◆ WHAT THE TASK ASKS ◆
The answer is a single number: the count of lines below in which the word "true" appears.

:: DATASET RECORDS ::

(** * scripts/import_gsm8k.py: the GSM8k test-set importer

    A shallow embedding of [main] and of the parts of its environment that
    it talks to: the parquet file behind [pd.read_parquet], the Redis
    server behind the [redis.Redis] client, the wall clock behind
    [datetime.utcnow] and standard output.

    Layout: Python values and truthiness; the data frame and its rows; the
    TestCase and TestSet dictionaries and the loop that builds them; the
    Redis keyspace; a state-and-exception monad for the script;
    [datetime.isoformat]; [main]; the vocabulary of the properties and
    sample inputs; the frame with stored index labels and missing cells;
    then the lemmas and theorems. *)

From Stdlib Require Import ZArith Ascii Floats.SpecFloat.
From stdpp Require Import base tactics option list strings pretty gmap.

Open Scope string_scope.
Open Scope Z_scope.
Open Scope list_scope.

(** ** Configuration constants (lines 8-13 of the script) *)

Definition PARQUET_FILE : string :=
  "/Users/klietus/Downloads/test-00000-of-00001.parquet".
Definition REDIS_HOST : string := "localhost".
Definition REDIS_PORT : Z := 6380.
Definition TEST_SET_ID : string := "GSM8k".
Definition TEST_SET_NAME : string := "GSM8k Benchmark".
Definition TEST_SET_DESC : string := "Grade School Math 8k Test Set".

(** ** Python values held by a cell of the frame

    A cell of a row is a Python scalar: [None], a [str], an [int], a
    [bool] or a [float]. Floats are IEEE-754 doubles in the Standard
    Library's specification form, so that NaN, the infinities and the two
    zeros are told apart. *)

Module Py.

Inductive value : Type :=
| None_
| Str (s : string)
| Int (n : Z)
| Bool (b : bool)
| Float (f : spec_float).


(** [bool(v)]: [None] is false, a string is true when it has a
    character, a number is true when it differs from zero. [nan != 0.0]
    holds, so NaN is true. *)
Definition truthy (v : value) : bool :=
  match v with
  | None_ => false
  | Str "" => false
  | Str (String _ _) => true
  | Int n => negb (n =? 0)
  | Bool b => b
  | Float (S754_zero _) => false
  | Float _ => true
  end.

(** [not v] *)
Definition not_ (v : value) : bool := negb (truthy v).

End Py.

(** ** The data frame of a file that stores no index

    For such a file [pd.read_parquet] returns a frame whose rows are
    labelled by a [RangeIndex]: the label of a row is its zero-based
    position. A row is the [Series] that [iterrows] hands out for it,
    from column names to cell values, here Python scalars. The frame in
    general, with the index labels that a file stores and with [pd.NA]
    cells, is [Labelled.DataFrame] further down; this one is its case
    [with_default_index]. *)

Abbreviation Series := (gmap string Py.value).

Record DataFrame : Type := mkDataFrame {
  columns : list string;
  rows : list Series
}.

(** [len(df)] *)
Definition len_df (df : DataFrame) : nat := length (rows df).

(** [row.get(key)]: the cell under [key], or the default [None] when the
    row has no such label. *)
Definition get (row : Series) (key : string) : Py.value :=
  default Py.None_ (row !! key).

(** [df.iterrows()]: the pairs (index label, row) in file order. *)
Definition iterrows (df : DataFrame) : list (Z * Series) :=
  imap (fun i row => (Z.of_nat i, row)) (rows df).

(** ** TestCase and TestSet dictionaries (lines 48-54 and 58-65) *)

Record TestCase : Type := mkTestCase {
  tc_id : string;
  tc_name : string;
  prompt : Py.value;
  expectedActivations : list Py.value;
  expectedResponse : Py.value
}.

Record TestSet : Type := mkTestSet {
  ts_id : string;
  ts_name : string;
  description : string;
  tests : list TestCase;
  createdAt : string;
  updatedAt : string
}.

(** The dictionary literal of lines 48-54; [f"{index}"] is the decimal
    numeral of the label. *)
Definition test_case (index : Z) (question answer : Py.value) : TestCase :=
  {| tc_id := TEST_SET_ID +:+ "-T" +:+ pretty index;
     tc_name := "GSM8k #" +:+ pretty (index + 1);
     prompt := question;
     expectedActivations := [];
     expectedResponse := answer |}.

(** The guard of line 45, [not question or not answer]. *)
Definition skip_row (row : Series) : bool :=
  Py.not_ (get row "question") || Py.not_ (get row "answer").

(** The [for] loop of lines 40-55, with the list [tests] it appends to
    passed along. *)
Fixpoint transform_loop (it : list (Z * Series)) (tests : list TestCase)
  : list TestCase :=
  match it with
  | [] => tests
  | (index, row) :: it' =>
      let question := get row "question" in
      let answer := get row "answer" in
      if Py.not_ question || Py.not_ answer
      then transform_loop it' tests
      else transform_loop it' (tests ++ [test_case index question answer])
  end.

(** Lines 38-55: [tests = []] followed by the loop. *)
Definition build_tests (df : DataFrame) : list TestCase :=
  transform_loop (iterrows df) [].

(** ** The Redis server

    The keyspace maps a key to a typed value. The script stores a string
    and a set; [RList] stands for a key that holds some other type. *)

Inductive rvalue : Type :=
| RString (s : string)
| RSet (members : gset string)
| RList (items : list string).

Abbreviation keyspace := (gmap string rvalue).

(** What the client meets when it sends a command to the server at
    [REDIS_HOST:REDIS_PORT]. [Up]: the server serves the command.
    [Unreachable]: the client raises [redis.ConnectionError] or one of
    its subclasses, for want of a connection or on a reply such as
    NOAUTH or LOADING. [Refusing]: the server answers with an error
    reply that the client raises as a [redis.ResponseError], such as
    NOPERM for a user who may not run the command. *)
Inductive link : Type := Up | Unreachable | Refusing.

#[global] Instance link_eq_dec : EqDecision link.
Proof. solve_decision. Defined.

(** A command as it leaves the client. *)
Inductive command : Type :=
| PING
| SADD (key member : string)
| SET (key val : string).

(** ** Exceptions and standard output *)

Inductive exn : Type :=
| ParquetError (msg : string)        (* anything [pd.read_parquet] raises *)
| ConnectionError                    (* [redis.ConnectionError], subclasses included *)
| ResponseError (msg : string)       (* [redis.ResponseError] *)
| TypeError (msg : string).          (* [TypeError] *)

(** The lines [main] prints, with the values it interpolates. *)
Inductive line : Type :=
| Reading (path : string)
| ErrorReadingParquet (e : exn)
| LoadedRows (n : nat)
| Columns (cols : list string)
| ConnectedToRedis
| FailedToConnect
| SuccessfullyImported (n : nat) (set_id : string).

(** ** [datetime] *)

Record datetime : Type := mkDatetime {
  year : N; month : N; day : N;
  hour : N; minute : N; second : N; microsecond : N
}.

(** ** The world the script runs in *)

(** What lies at a path: a parquet file with its table, or bytes that
    are no parquet file. A path without an entry does not exist. *)
Inductive file : Type :=
| Parquet (df : DataFrame)
| Garbage.

Record world : Type := mkWorld {
  files : gmap string file;
  redis_link : link;
  db : keyspace;
  clock : nat -> datetime;   (* the successive readings of the UTC clock *)
  ticks : nat;               (* how many readings were taken *)
  stdout : list line;
  wire : list command        (* the commands sent, connection attempts included *)
}.

(** ** A state-and-exception monad for the script *)

Inductive outcome (A : Type) : Type :=
| Returned (a : A)
| Raised (e : exn).
Arguments Returned {A} a.
Arguments Raised {A} e.

Definition M (A : Type) : Type := world -> outcome A * world.

Definition ret {A} (a : A) : M A := fun w => (Returned a, w).

Definition raise {A} (e : exn) : M A := fun w => (Raised e, w).

Definition bind {A B} (m : M A) (k : A -> M B) : M B :=
  fun w =>
    match m w with
    | (Returned a, w') => k a w'
    | (Raised e, w') => (Raised e, w')
    end.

:::

◆ RESULT ◆
5